The question is not whether America as a society can afford it. It is whether the America of today, with a very large public debt that needs to be reduced -- although not immediately because that would damage our economic recovery efforts -- and very difficult decisions to be made about how much of our national wealth is to be committed to other national priorities, can afford to spend a very large chunk of money over the next several years on a project that is justified more in philosophical and even spiritual terms than scientifically.

I very much favor and have voted for funds for the scientific exploration of Mars, as part of a space program dedicated to the advancement of science. But the addition of human beings to the program adds astronomically to the expense, with very little compensation in scientific knowledge. 

The arguments for manned space travel have always involved notions of both building national character and of exhibiting our strengths, although during the Cold War period, there was clearly an element of military competition as well. 

I understand that many will feel a great deal of pride in sending human beings to Mars and back. But if we do that, given the current severe fiscal constraints facing the federal government -- I do not see on the horizon the political will to raise taxes in anything like the amount that we would need to offset such a project -- we will send human beings to Mars only at the expense of improving the quality of our life here at home, and providing for those who are greatly in need.

Medicare and Social Security are already under assault from those who would undo our great 20th century accomplishment of substantially reducing the likelihood that most people will live out their last years in poverty. Programs to provide for poor children are under assault. Funding for medical research -- both economically important to the U.S. and obviously important for the quality of life -- is no longer likely to increase by the amounts it has previously seen. These are difficult problems now. Committing untold sums to send human beings to Mars and back exacerbates every one of them.

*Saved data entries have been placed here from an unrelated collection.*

Definition quote_column_name (name dialect : bytes) : bytes :=
  if bool_decide (dialect = bs "mysql") then back_quote ++ name ++ back_quote
  else if bool_decide (dialect = bs "postgres") then double_quote ++ name ++ double_quote
  else name.

Definition build_create_table (table_name schema dialect : bytes) : bytes :=
  let rows := split_on Byte.x3a <$> filter (λ line, line ≠ []) (lines schema) in
  let col_name parts := default (bs "unknown") (head parts) in
  let columns := (λ parts,
    bs "    " ++ quote_column_name (col_name parts) dialect ++ bs " " ++
    map_type_to_dialect (default (bs "TEXT") (parts !! 1%nat)) dialect) <$> rows in
  let pk_columns := col_name <$> filter (λ parts, bs "pk" ∈ parts) rows in
  let columns :=
    if bool_decide (pk_columns = []) then columns
    else
      let pk_list := join (bs ", ") ((λ column, quote_column_name column dialect) <$> pk_columns) in
      columns ++ [bs "    PRIMARY KEY (" ++ pk_list ++ bs ")"] in
  bs "CREATE TABLE " ++ quote_table_name table_name dialect ++ bs " (" ++ newline ++
  join (bs "," ++ newline) columns ++ newline ++ bs ");".

(** The types whose values are written without quotes. *)
Definition is_numeric_type (data_type : bytes) : bool :=
  let upper_type := ascii_uppercase data_type in
  existsb (starts_with upper_type) [bs "INT"; bs "DECIMAL"; bs "NUMERIC"; bs "REAL"; bs "FLOAT"; bs "DOUBLE"].

Definition format_sql_value (value data_type : bytes) : bytes :=
  if is_numeric_type data_type then (if bool_decide (value = []) then bs "NULL" else value)
  else if bool_decide (value = []) then bs "NULL"
  else single_quote ++ replace_byte Byte.x27 (single_quote ++ single_quote) value ++ single_quote.

(** The loop over the columns: a key column takes the key, another the next part
    of the value, while there is one. *)
Fixpoint row_values (columns : list SchemaColumn) (pk_value : bytes) (value_parts : list bytes) : list bytes :=
  match columns with
  | [] => []
  | c :: columns =>
      if is_pk c then format_sql_value pk_value (schema_type c) :: row_values columns pk_value value_parts
      else match value_parts with
           | part :: value_parts => format_sql_value part (schema_type c) :: row_values columns pk_value value_parts
           | [] => row_values columns pk_value []
           end
  end.

(** [&s[i..]]: panics unless a character starts at the index, or the string ends. *)
Definition str_from (s : bytes) (i : N) : Outcome bytes :=
  match s !! N.to_nat i with
  | Some b => if continuation b then Panicked else mret (bdrop i s)
  | None => if i =? blen s then mret [] else Panicked
  end.

Definition insert_line (table_name dialect : bytes) (columns : list SchemaColumn) (row : bytes * bytes) :
  Outcome bytes :=
  let key_str := from_utf8_lossy row.1 in
  pk_value ← str_from key_str (blen table_name + 1);
  let value_parts := split_on Byte.x0a (from_utf8_lossy row.2) in
  mret (bs "INSERT INTO " ++ quote_table_name table_name dialect ++ bs " VALUES (" ++
        join (bs ", ") (row_values columns pk_value value_parts) ++ bs ");" ++ newline).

In the economists' terms, the opportunity cost of sending human beings to Mars will undoubtedly be substantially reduced medical research, far less money available to develop alternative forms of energy, less support for the nutrition and health needs of poor children, fewer police and firefighters on our streets, and far less money to help students with limited means get the college education that will be very important if some of them are to have genuine equality of opportunity.

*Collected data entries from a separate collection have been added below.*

(* ===== verification/Router.v ===== *)
(** The dispatcher, src/modules/router.rs: an opcode becomes calls of the data
    bus and a list of responses.  The handlers work on any [DataBus]; their
    theorems hold of any bus that keeps the contract [TimedBus]. *)
From stdpp Require Import prelude gmap sorting strings.
From Stdlib Require Import NArith Lia.
From S2P Require Import Prelude.
From S2P Require Import Bytes.
From S2P Require Import Text.
From S2P Require Import BTree.
From S2P Require Import Clock.
From S2P Require Import TimedMap.
From S2P Require Import Store.
From S2P Require Import Tric.
From S2P Require Import DataBus.
From S2P Require Import BusSpec.
From S2P Require Import Sqlite.
From S2P Require Import Instances.
From S2P Require Import Permutive.
From S2P Require Import Buses.
From S2P Require Import Metrics.
From S2P Require Import Codec.
From S2P Require Import Replies.
From S2P Require Import Sql.
From S2P Require Import Query.

Definition create_error (request_id error_opcode : N) : Response :=
  mkResponse request_id error_opcode [].

(** The field at an offset and the offset behind it. *)
Definition read_field_with_offset (payload : bytes) (offset : N) : Outcome (option (bytes * N)) :=
  if blen payload <? offset + 4 then mret None
  else
    length ← u32_at payload offset;
    let field_start := offset + 4 in
    let field_end := field_start + length in
    if blen payload <? field_end then mret None
    else
      field ← slice payload field_start field_end;
      mret (Some (field, field_end)).

Definition read_field (payload : bytes) (offset : N) : Outcome (option bytes) :=
  found ← read_field_with_offset payload offset;
  mret (option_map fst found).

Section router.
Context {S : Type} `{Clock, !DataBus S}.
Implicit Types request : Request.

Definition read_value request : M (World S) Response :=
  key ← lift_outcome (read_field (payload request) 0);
  match key with
  | None => mret (create_error (request_id request) ERROR_MALFORMED)
  | Some key =>
      value ← DataBus.read_value key;
      mret (value_reply (request_id request) value)
  end.

Definition write_value request : M (World S) Response :=
  first ← lift_outcome (read_field_with_offset (payload request) 0);
  match first with
  | None => mret (create_error (request_id request) ERROR_MALFORMED)
  | Some (key, offset) =>
      second ← lift_outcome (read_field_with_offset (payload request) offset);
      match second with
      | None => mret (create_error (request_id request) ERROR_MALFORMED)
      | Some (value, offset) =>
          if blen (payload request) <? offset + 8 then
            mret (create_error (request_id request) ERROR_MALFORMED)
          else
            duration_ms ← lift_outcome (u64_at (payload request) offset);
            (if duration_ms =? 0 then DataBus.write_value key value
             else DataBus.write_value_with_ttl key value (from_millis duration_ms)) ;;
            mret (create_ok (request_id request))
      end
  end.

Definition delete_value request : M (World S) Response :=
  key ← lift_outcome (read_field (payload request) 0);
  match key with
  | None => mret (create_error (request_id request) ERROR_MALFORMED)
  | Some key =>
      DataBus.delete_value key ;;
      mret (create_ok (request_id request))
  end.

Definition delete_value_if_match request : M (World S) Response :=
  first ← lift_outcome (read_field_with_offset (payload request) 0);
  match first with
  | None => mret (create_error (request_id request) ERROR_MALFORMED)
  | Some (key, offset) =>
      expected ← lift_outcome (read_field (payload request) offset);
      match expected with
      | None => mret (create_error (request_id request) ERROR_MALFORMED)
      | Some expected =>
          matched ← DataBus.delete_value_if_match key expected;
          mret (mkResponse (request_id request) OK_PAYLOAD
                  [if (matched : bool) then Byte.x01 else Byte.x00])
      end
  end.

Definition write_ttl request : M (World S) Response :=
  first ← lift_outcome (read_field_with_offset (payload request) 0);
  match first with
  | None => mret (create_error (request_id request) ERROR_MALFORMED)
  | Some (key, offset) =>
      if blen (payload request) <? offset + 8 then
        mret (create_error (request_id request) ERROR_MALFORMED)
      else
        duration_ms ← lift_outcome (u64_at (payload request) offset);
        DataBus.write_ttl key (from_millis duration_ms) ;;
        mret (create_ok (request_id request))
  end.

Definition find_by_prefix request : M (World S) (list Response) :=
  prefix ← lift_outcome (read_field (payload request) 0);
  match prefix with
  | None => mret [create_error (request_id request) ERROR_MALFORMED]
  | Some prefix =>
      pairs ← DataBus.find_by_prefix prefix;
      mret (scan_responses (request_id request) pairs)
  end.

Definition parse_query_request `{SqlParser} request : M (World S) (list Response) :=
  sql_bytes ← lift_outcome (read_field (payload request) 0);
  match sql_bytes with
  | None => mret [create_error (request_id request) ERROR_MALFORMED]
  | Some sql_bytes => parse_query (from_utf8_lossy sql_bytes) (request_id request)
  end.

(** [metrics] is what the counters show when they are read. *)
Definition read_status request (metrics : Metrics) : Response :=
  if negb (is_local request) then create_error (request_id request) ERROR_INVALID_OPCODE
  else
    mkResponse (request_id request) OK_PAYLOAD
      (u64_be (read_requests_total metrics) ++ u64_be (read_requests_local metrics) ++
       u64_be (read_requests_network metrics) ++ u64_be (read_errors_total metrics) ++
       u64_be (read_active_sessions metrics) ++
       u64_be (read_latency_average_microseconds metrics) ++
       u64_be (read_latency_max_microseconds metrics)).

Definition parse_shutdown request : M (World S) Response :=
  if negb (is_local request) then mret (create_error (request_id request) ERROR_INVALID_OPCODE)
  else exit_process 0.

(** A reload is logged and acknowledged. *)
Definition parse_reload request : Response :=
  if negb (is_local request) then create_error (request_id request) ERROR_INVALID_OPCODE
  else create_ok (request_id request).

Definition read_keys request : M (World S) (list Response) :=
  prefix ← lift_outcome (read_field (payload request) 0);
  pairs ← DataBus.find_by_prefix (default [] prefix);
  mret (scan_responses (request_id request) pairs).

(** [read_ttl_remaining(key).map(|duration| duration.as_millis() as u64).unwrap_or(0)]. *)
Definition ttl_millis (remaining : option Duration) : N :=
  default 0 ((λ d, as_u64 (as_millis d)) <$> remaining).

Definition read_inspect request : M (World S) Response :=
  key ← lift_outcome (read_field (payload request) 0);
  match key with
  | None => mret (create_error (request_id request) ERROR_MALFORMED)
  | Some key =>
      value ← DataBus.read_value key;
      match value with
      | Some value =>
          remaining ← DataBus.read_ttl_remaining key;
          mret (mkResponse (request_id request) OK_PAYLOAD
                  (u32_be (as_u32 (blen value)) ++ value ++ u64_be (ttl_millis remaining)))
      | None => mret (create_ok (request_id request))
      end
  end.

Definition dump_chunk (total chunk_id : N) (key value : bytes) (ttl_ms : N) : bytes :=
  scan_chunk total chunk_id key value ++ u64_be ttl_ms.

(** One pair of a dump: its time-to-live is asked for when it is sent. *)
Definition dump_response (request_id total : N) (entry : nat * (bytes * bytes)) : M (World S) Response :=
  remaining ← DataBus.read_ttl_remaining entry.2.1;
  mret (mkResponse request_id SCAN_CHUNK
          (dump_chunk total (N.of_nat entry.1) entry.2.1 entry.2.2 (ttl_millis remaining))).

Definition read_dump request : M (World S) (list Response) :=
  pairs ← DataBus.find_by_prefix [];
  responses ← mmap (dump_response (request_id request) (scan_total pairs))
                (imap pair (take (N.to_nat u16_max) pairs));
  mret (responses ++ [mkResponse (request_id request) SCAN_END []]).

Definition write_restore request : M (World S) Response :=
  first ← lift_outcome (read_field_with_offset (payload request) 0);
  match first with
  | None => mret (create_error (request_id request) ERROR_MALFORMED)
  | Some (key, offset) =>
      second ← lift_outcome (read_field_with_offset (payload request) offset);
      match second with
      | None => mret (create_error (request_id request) ERROR_MALFORMED)
      | Some (value, offset) =>
          DataBus.write_value key value ;;
          (if offset + 8 <=? blen (payload request) then
             ttl_ms ← lift_outcome (u64_at (payload request) offset);
             if 0 <? ttl_ms then DataBus.write_ttl key (from_millis ttl_ms) else mret ()
           else mret ()) ;;
          mret (create_ok (request_id request))
      end
  end.

(** [vec![handler(..)]]. *)
Definition single (m : M (World S) Response) : M (World S) (list Response) :=
  r ← m; mret [r].

Definition dispatch_request `{SqlParser} request (metrics : Metrics) : M (World S) (list Response) :=
  match opcode request with
  | 0x01 => single (read_value request)
  | 0x02 => single (write_value request)
  | 0x03 => single (delete_value request)
  | 0x04 => single (delete_value_if_match request)
  | 0x05 => single (write_ttl request)
  | 0x06 => find_by_prefix request
  | 0x07 => parse_query_request request
  | 0x13 => mret [create_ok (request_id request)]
  | 0x14 => mret [read_status request metrics]
  | 0x15 => single (parse_shutdown request)
  | 0x16 => mret [parse_reload request]
  | 0x17 => read_keys request
  | 0x18 => single (read_inspect request)
  | 0x19 => read_dump request
  | 0x1A => single (write_restore request)
  | _ => mret [create_error (request_id request) ERROR_INVALID_OPCODE]
  end.
End router.

(** * Reading fields *)

Lemma read_field_at before l after :
  blen l < 2 ^ 32 →
  read_field_with_offset (before ++ field l ++ after) (blen before) =
  Returned (Some (l, blen before + blen (field l))).
Proof.
  intros Hl. unfold read_field_with_offset. rewrite field_length_at by done. rewrite !blen_app, blen_field.
  destruct (N.ltb_spec (blen before + (4 + blen l + blen after)) (blen before + 4)); [lia|].
  cbn [mbind Outcome_bind].
  destruct (N.ltb_spec (blen before + (4 + blen l + blen after)) (blen before + 4 + blen l)); [lia|].
  unfold field. rewrite <- app_assoc, app_assoc, (slice_app _ l after).
  - cbn. unfold mret, Outcome_ret. do 3 f_equal. lia.
  - by rewrite blen_app, blen_u32_be.
  - rewrite !blen_app, blen_u32_be. lia.
Qed.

In Henny Youngman's terms, given the large amounts of money involved, the comparison is between the satisfaction we will feel as a nation in having sent human beings to Mars and back, versus the pride I would rather feel in having made substantial strides in reducing the ravages of cancer and the terrors for people who have Alzheimer's, providing decent healthcare for all Americans, rebuilding our deteriorating roads and bridges, and constructing a first class rail network. When I compare these to the largely psychological benefits of sending people to Mars and back, I do not understand the argument for the latter.

Obviously I have no objections in principle to sending human beings to Mars, and I recognize that there is some scientific benefit from it. But the main reason to send people to Mars -- attested to by most of the scientists with whom I have spoken -- is simply to show that we can do it as a matter of national achievement, and what we will learn will mostly be how to do what we are doing. That is, sending people to live on Mars is not likely to produce the benefits for those living on Earth anything like what we can do by health research, cleaning the air, providing a safer environment, etc. 

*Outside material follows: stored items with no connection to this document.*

(** With no session, a network turn sends nothing, and leaves all but the core bus
    and the clock alone. *)
Lemma network_turn_no_session input n s :
  store_wf (core_bus s) → sessions (session_table s) = ∅ →
  ∃ n' t, network_turn input (mkWorld n s) = (Returned [], mkWorld n' (set_core_bus t s)) ∧ store_wf t.
Proof using Type.
  intros Hcore Hno. destruct input as [raw|].
  - destruct (decode_network_total (received raw) (session_table s)) as (o & Ho & Hacc).
    destruct o as [[request sid]|].
    { destruct (Hacc request sid) as (_ & _ & _ & _ & _ & ses & _ & Hses & _); [done|].
      by rewrite Hno, lookup_empty in Hses. }
    destruct (network_turn_refused raw n s Hcore Ho) as (t & Ht & Hrun). by eexists _, t.
  - destruct (heartbeat_run n s Hcore) as (t & Hh & Ht & _). unfold network_turn. run_with Hh. by eexists _, t.
Qed.

(** The world after turns of any outcome: a turn that panics ends its worker, and
    leaves what it changed until then. *)
Definition after_turns (turns : list Turn) (w : World (Server S)) : World (Server S) :=
  foldl (λ w t, (turn t w).2) w turns.

Lemma after_turns_no_session turns w :
  store_wf (core_bus (st w)) → sessions (session_table (st w)) = ∅ →
  store_wf (core_bus (st (after_turns turns w))) ∧ sessions (session_table (st (after_turns turns w))) = ∅.
Proof using Type.
  revert w. induction turns as [|t turns IH]; intros w Hwf Hno; [done|].
  change (after_turns (t :: turns) w) with (after_turns turns (turn t w).2).
  destruct t as [input|input]; cbn [turn].
  - destruct (local_turn_spares input w Hwf Hno). by apply IH.
  - destruct w as [n s]. destruct (network_turn_no_session input n s Hwf Hno) as (n' & t & -> & Ht). by apply IH.
Qed.

(** C12: no client of the network is ever served.  The server starts without
    sessions and no turn creates one: after any turns of its workers, on any data
    bus and whatever their outcome, panics included, a network turn on any datagram
    returns, sends nothing, and leaves the data bus and the counters as they were. *)
Theorem network_never_answers turns input n bus core max :
  store_wf core →
  let w := after_turns turns (mkWorld n (server_start bus core max)) in
  ∃ w', network_turn input w = (Returned [], w') ∧
    data_bus (st w') = data_bus (st w) ∧ metrics (st w') = metrics (st w) ∧
    session_table (st w') = session_table (st w).
Proof using Type.
  intros Hcore w. destruct (after_turns_no_session turns (mkWorld n (server_start bus core max))) as [Hwf Hno];
    [done|done|]. fold w in Hwf, Hno. destruct w as [n' s].
  destruct (network_turn_no_session input n' s Hwf Hno) as (n'' & t & Hrun & _). by eexists.
Qed.
End network.

(** * Requests end to end *)
Section end_to_end.
Context {S : Type} `{TimedBus S, SqlParser, Aead, OsRng}.
Implicit Types s : Server S.

(** C5: a local client that sends the frame of an operation gets the frames of its
    reply: the turn runs exactly that operation on the data bus, counts one local
    request, and leaves the sessions and the other counters alone. *)
Theorem local_request_served raw id opc p op r w n s :
  store_wf (core_bus s) → raw = u32_be id ++ [as_u8 opc] ++ p → blen raw ≤ MAX_DATAGRAM → id < 2 ^ 32 →
  data_request opc p op → run_op op (mkWorld (n + 2) (data_bus s)) = (Returned r, w) →
  ∃ w', local_turn (Some raw) (mkWorld n s) = (Returned (encode_local <$> reply_responses id r), w') ∧
    data_bus (st w') = st w ∧ session_table (st w') = session_table s ∧
    requests_total (metrics (st w')) = as_u64 (requests_total (metrics s) + 1) ∧
    requests_local (metrics (st w')) = as_u64 (requests_local (metrics s) + 1) ∧
    requests_network (metrics (st w')) = requests_network (metrics s) ∧
    errors_total (metrics (st w')) = errors_total (metrics s).
Proof using Type.
  intros Hcore Hraw Hlen Hid Hop Hrun.
  assert (opc < 256 ∧ reserved_opcode opc = false) as [Ho Hres] by (by destruct Hop).
  assert (decode_local (received raw) = Returned (Some (mkRequest id opc p true))) as Hdec.
  { unfold received, btake. rewrite take_ge by (unfold blen in Hlen; lia).
    by rewrite Hraw, decode_local_frame, byte_val_as_u8, N.mod_small, Hres by done. }
  destruct (local_turn_run raw n s Hcore) as (t & o & Ht & _ & Ho' & Hturn).
  rewrite Hdec in Ho'. injection Ho' as <-.
  destruct (Hturn (reply_responses id r) w) as (us & ->).
  { rewrite (dispatch_data_request_run _ _ op); [|exact Hop]. by run_with Hrun. }
  eexists. split_and!; done.
Qed.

The overwhelming majority of scientists I have spoken to have told me they believe that space exploration will be less productive from the standpoint of improving our knowledge of the universe and yielding benefits that will have tangible impact here at home, if we direct substantial amounts to human space travel.

I do not argue that America will never be wealthy enough to support human travel to Mars without significantly diminishing other important things we should be achieving. I am very skeptical that any time in the foreseeable future will see us with a political will sufficient to raise the resources to do so.